The African, Latin, Asian, Native American (ALANA) Student Nurses of URI is the first organization to promote cultural awareness for our students in the College of Nursing. Its purpose is to prepare students to face challenges pertaining to cultural inclusion, equity and competency in the CON as well as in their practice as professional nurses. The three primary functions of the group are preparedness towards becoming a professional nurse; education/community involvement in health disparities; and outreach to students at the middle/high school level about the choice of nursing as a career.

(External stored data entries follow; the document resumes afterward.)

(* ===== verification/Reactor.v ===== *)
(** * The state-sync reactor (internal/statesync/reactor.go)

    The reactor speaks the two state-sync channels.  For the fetching side it
    forwards what peers send on two bounded queues and drops what does not fit; for
    the serving side it answers requests from a provider, within a token bucket per
    peer and one for all.  A handler call ([AddPeer], [RemovePeer], [Receive]) is one
    step: handlers of different peers run in parallel, but share only the two
    channels, counters that are only added to, and the buckets, which have their own
    locks.  The buckets are golang.org/x/time/rate, a class here with the laws of a
    token bucket.  The main theorems: the queues deliver in order and count what
    they lose; a peer gets no more chunks than its bucket allows, however often it
    reconnects. *)

From Stdlib Require Import QArith Qround Qminmax Lqa.
From S2P Require Import Prelude.
#[local] Open Scope Z_scope.

Abbreviation ID := bytes.

(** ** Messages *)

Record Snapshot := mkSnapshot {
  Height : Z;
  Format : Z;
  Chunks : Z;
  Hash : bytes;
  Metadata : bytes
}.

Record ChunkInfo := mkChunkInfo {
  c_Height : Z;
  c_Format : Z;
  c_Index : Z;
  c_Size : Z;
  c_Bytes : bytes;
  c_Missing : bool
}.

Record Event := mkEvent {
  PeerID : ID;
  e_Snapshot : option Snapshot;
  e_Chunk : option ChunkInfo;
  Connected : bool;
  Removed : bool
}.

(** The protobuf messages of the two channels. *)
Inductive message :=
| SnapshotsRequest
| SnapshotsResponse (s : Snapshot)
| ChunkRequest (height format index : Z)
| ChunkResponse (height format index : Z) (chunk : bytes) (missing : bool)
| OtherMessage.

(** ** Rate limiters: golang.org/x/time/rate *)

Class RateLimiter (Lim : Type) := {
  NewLimiter : Q -> Z -> Lim;
  Allow : Z -> Lim -> bool * Lim
}.

(** A bucket of [b] tokens, full at first, refilled at [r] tokens per second; a
    request takes one token or is refused.  Times are nanoseconds; [idle_since l t]
    says that [l] was not used after [t]. *)
Class TokenBucket (Lim : Type) `{RateLimiter Lim} := {
  bucket : Q -> Z -> Lim -> Prop;
  idle_since : Lim -> Z -> Prop;
  tokens : Lim -> Z -> Q;
  tb_new r b : (0 < r)%Q -> 0 < b -> bucket r b (NewLimiter r b) /\
    forall t, idle_since (NewLimiter r b) t /\ (tokens (NewLimiter r b) t == inject_Z b)%Q;
  tb_later l t t' : idle_since l t -> t <= t' -> idle_since l t';
  tb_range r b l t : bucket r b l -> idle_since l t -> (0 <= tokens l t <= inject_Z b)%Q;
  tb_fill r b l t t' : bucket r b l -> idle_since l t -> t <= t' ->
    (tokens l t' == Qmin (inject_Z b) (tokens l t + r * (inject_Z (t' - t) / inject_Z 1000000000)))%Q;
  tb_allow r b l t ok l' : bucket r b l -> idle_since l t -> Allow t l = (ok, l') ->
    bucket r b l' /\ idle_since l' t /\ ok = Qle_bool 1 (tokens l t) /\
    (tokens l' t == tokens l t - if ok then 1 else 0)%Q
}.

(** ** float64

    [rnd] rounds a number to the nearest float64; [to_int64] is the conversion of a
    float64 to an int64, which truncates what fits and is up to the platform beyond. *)
Class Float64 := { rnd : Q -> Q; to_int64 : Q -> Z }.

(** Far from the ends of the range the rounding error is below one part in 2^50. *)
Definition eps : Q := 1 # 1125899906842624.
Class Float64Laws `{Float64} := {
  rnd_near x : ((1 # 1099511627776) <= x <= inject_Z (2 ^ 70))%Q -> (x * (1 - eps) <= rnd x <= x * (1 + eps))%Q;
  to_int64_trunc x : (0 <= x)%Q -> (x < inject_Z (2 ^ 63))%Q -> to_int64 x = Qfloor x
}.

Section Reactor.
Context {Lim : Type} `{RateLimiter Lim} `{F64 : Float64}.
(** The file system the provider reads, and the encoded size of a message. *)
Context {FS : Type} (proto_Size : message -> Z).

Record SnapshotProvider := mkProvider {
  ListSnapshots : list Snapshot;
  LoadChunk : FS -> Z -> Z -> Z -> bytes * bool * option goerr
}.

(** ** State *)

(** [removedAt] is 0 while the peer is connected. *)
Record peerLimiterEntry := mkEntry { lim : Lim; removedAt : Z }.

Record counters := mkCounters {
  bytesRecv : Z;
  bytesSent : Z;
  dropsCtrl : Z;
  dropsChunk : Z;
  snapshotsServed : Z;
  chunksServed : Z;
  chunksMissing : Z;
  chunksDrained : Z;
  droppedRatePeer : Z;
  droppedRateGlobal : Z
}.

The steps involved in creating the ALANA student nurses of URI include gaining recognition by the Student Senate and CON. Great efforts have been made in working with both to ensure recognition. This incorporates the selection of 2015-2016 officers, obtaining CON faculty support, and solidifying financial assistance for future projects. Because of the level of participation from students and enthusiasm from CON faculty and staff, I anticipate that there has been a foundation set for continued growth and sustainability. There are also possible events with health professional student organizations for mutually supportive activities. This includes interdisciplinary work with students from various health disciplines at the medical school of Brown University. Our outreach to high school students at the Rhode Island Nurses Institute Middle College motivates these students to reach their aspirations. Lastly, presentations from coordinators within the RI Department of Health and local nurse leaders will expose students to programs and ideas for addressing health disparities affecting persons of color within the state of Rhode Island. Essentially, this project begins the process of discerning how cultural diversity relates to student success within the CON that will enhance professional nursing practice.